Activity - The material below must be restated exactly, line by line.

Given information -
(** A change of a span that is on no list, before and after. *)
Lemma lists_ok_update h F F' p s s' :
  lists_ok h F → spans h !! p = Some s → same_but F F' p →
  unlisted F p s → unlisted F' p s' → span_iter s' = None →
  1 ≤ length s' → (free_loc (location s') → sizeclass s' = 0) →
  lists_ok (with_spans h (<[p := s']> (spans h))) F'.
Proof.
  intros [K1 K2 K3 K4 K5 K6 K7] Hp Hsame Hu Hu' Hit Hlen Hcl.
  assert (∀ loc q t, free_loc loc →
    listed (<[p := s']> (spans h)) F' loc q t ↔ listed (spans h) F loc q t) as Hlist.
  { intros loc q t Hloc. unfold listed, unlisted, free_loc in *. destruct (decide (q = p)) as [->|Hq].
    - rewrite lookup_insert_eq, Hp. split; intros ([= <-] & ? & ?); exfalso; naive_solver.
    - rewrite lookup_insert_ne by done. specialize (Hsame q Hq). naive_solver. }
  split; simpl.
  - eapply small_change; [exact K1| |].
    + intros loc i q Hloc _. unfold in_small. by setoid_rewrite (Hlist loc q _ Hloc).
    + intros q. unfold in_none, unlisted in *. destruct (decide (q = p)) as [->|Hq].
      * rewrite lookup_insert_eq. split; intros _; [exists s|exists s']; naive_solver.
      * rewrite lookup_insert_ne by done. specialize (Hsame q Hq). naive_solver.
  - intros loc Hloc. change (large_set loc (with_spans h _)) with (large_set loc h).
    eapply large_change; [by apply K2|..]; intros q t Hl _; exists t;
      [split; [by apply Hlist|done]|split; [by apply Hlist in Hl|done]].
  - intros q t Hq. destruct (decide (q = p)) as [->|Hne].
    + rewrite lookup_insert_eq in Hq. injection Hq as <-. unfold iter_ok. rewrite Hit.
      unfold unlisted in Hu'. case_decide; naive_solver.
    + rewrite lookup_insert_ne in Hq by done. eapply iter_ok_ext; [by apply Hsame|]. by apply K3.
  - rewrite K4, (pages_change F F' _ _ _ _ _ Hp Hsame), !pages_unlisted by done. lia.
  - rewrite K5, (pages_change F F' _ _ _ _ _ Hp Hsame), !pages_unlisted by done. lia.
  - intros q t Hq. destruct (decide (q = p)) as [->|Hne].
    + rewrite lookup_insert_eq in Hq. injection Hq as <-. split; [by apply (K6 p s)|done].
    + rewrite lookup_insert_ne in Hq by done. by apply K6.
  - intros q t [[<- <-]|[_ Hq]]%lookup_insert_Some; [done|by apply (K7 q)].
Qed.
End list_changes.

Section list_operations.
Context {P SA TA W : Type}.
Abbreviation Heap := (PageHeap P SA TA W).
Implicit Types h : Heap.

(** A span in use may be counted as floating, or not. *)
Lemma lists_ok_float h F F' p s : lists_ok h F → spans h !! p = Some s → same_but F F' p →
  unlisted F p s → unlisted F' p s → lists_ok h F'.
Proof.
  intros Hok Hp Hsame Hu Hu'. pose proof (lk_iter _ _ Hok _ _ Hp) as Hit. unfold iter_ok in Hit.
  pose proof (lk_span _ _ Hok _ _ Hp) as [_ Hlen]. unfold unlisted in Hu.
  rewrite decide_False in Hit by naive_solver.
  pose proof (lists_ok_update h F F' p s s Hok Hp Hsame Hu Hu' Hit Hlen (lk_class _ _ Hok _ _ Hp)) as Hok'.
  eapply lists_ok_frame; [..|exact Hok']; try done. simpl. by rewrite insert_id.
Qed.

Written solution -
(** A change of a span that is on no list, before and after. *)
Lemma lists_ok_update h F F' p s s' :
  lists_ok h F → spans h !! p = Some s → same_but F F' p →
  unlisted F p s → unlisted F' p s' → span_iter s' = None →
  1 ≤ length s' → (free_loc (location s') → sizeclass s' = 0) →
  lists_ok (with_spans h (<[p := s']> (spans h))) F'.
Proof.
  intros [K1 K2 K3 K4 K5 K6 K7] Hp Hsame Hu Hu' Hit Hlen Hcl.
  assert (∀ loc q t, free_loc loc →
    listed (<[p := s']> (spans h)) F' loc q t ↔ listed (spans h) F loc q t) as Hlist.
  { intros loc q t Hloc. unfold listed, unlisted, free_loc in *. destruct (decide (q = p)) as [->|Hq].
    - rewrite lookup_insert_eq, Hp. split; intros ([= <-] & ? & ?); exfalso; naive_solver.
    - rewrite lookup_insert_ne by done. specialize (Hsame q Hq). naive_solver. }
  split; simpl.
  - eapply small_change; [exact K1| |].
    + intros loc i q Hloc _. unfold in_small. by setoid_rewrite (Hlist loc q _ Hloc).
    + intros q. unfold in_none, unlisted in *. destruct (decide (q = p)) as [->|Hq].
      * rewrite lookup_insert_eq. split; intros _; [exists s|exists s']; naive_solver.
      * rewrite lookup_insert_ne by done. specialize (Hsame q Hq). naive_solver.
  - intros loc Hloc. change (large_set loc (with_spans h _)) with (large_set loc h).
    eapply large_change; [by apply K2|..]; intros q t Hl _; exists t;
      [split; [by apply Hlist|done]|split; [by apply Hlist in Hl|done]].
  - intros q t Hq. destruct (decide (q = p)) as [->|Hne].
    + rewrite lookup_insert_eq in Hq. injection Hq as <-. unfold iter_ok. rewrite Hit.
      unfold unlisted in Hu'. case_decide; naive_solver.
    + rewrite lookup_insert_ne in Hq by done. eapply iter_ok_ext; [by apply Hsame|]. by apply K3.
  - rewrite K4, (pages_change F F' _ _ _ _ _ Hp Hsame), !pages_unlisted by done. lia.
  - rewrite K5, (pages_change F F' _ _ _ _ _ Hp Hsame), !pages_unlisted by done. lia.
  - intros q t Hq. destruct (decide (q = p)) as [->|Hne].
    + rewrite lookup_insert_eq in Hq. injection Hq as <-. split; [by apply (K6 p s)|done].
    + rewrite lookup_insert_ne in Hq by done. by apply K6.
  - intros q t [[<- <-]|[_ Hq]]%lookup_insert_Some; [done|by apply (K7 q)].
Qed.
End list_changes.

Section list_operations.
Context {P SA TA W : Type}.
Abbreviation Heap := (PageHeap P SA TA W).
Implicit Types h : Heap.

(** A span in use may be counted as floating, or not. *)
Lemma lists_ok_float h F F' p s : lists_ok h F → spans h !! p = Some s → same_but F F' p →
  unlisted F p s → unlisted F' p s → lists_ok h F'.
Proof.
  intros Hok Hp Hsame Hu Hu'. pose proof (lk_iter _ _ Hok _ _ Hp) as Hit. unfold iter_ok in Hit.
  pose proof (lk_span _ _ Hok _ _ Hp) as [_ Hlen]. unfold unlisted in Hu.
  rewrite decide_False in Hit by naive_solver.
  pose proof (lists_ok_update h F F' p s s Hok Hp Hsame Hu Hu' Hit Hlen (lk_class _ _ Hok _ _ Hp)) as Hok'.
  eapply lists_ok_frame; [..|exact Hok']; try done. simpl. by rewrite insert_id.
Qed.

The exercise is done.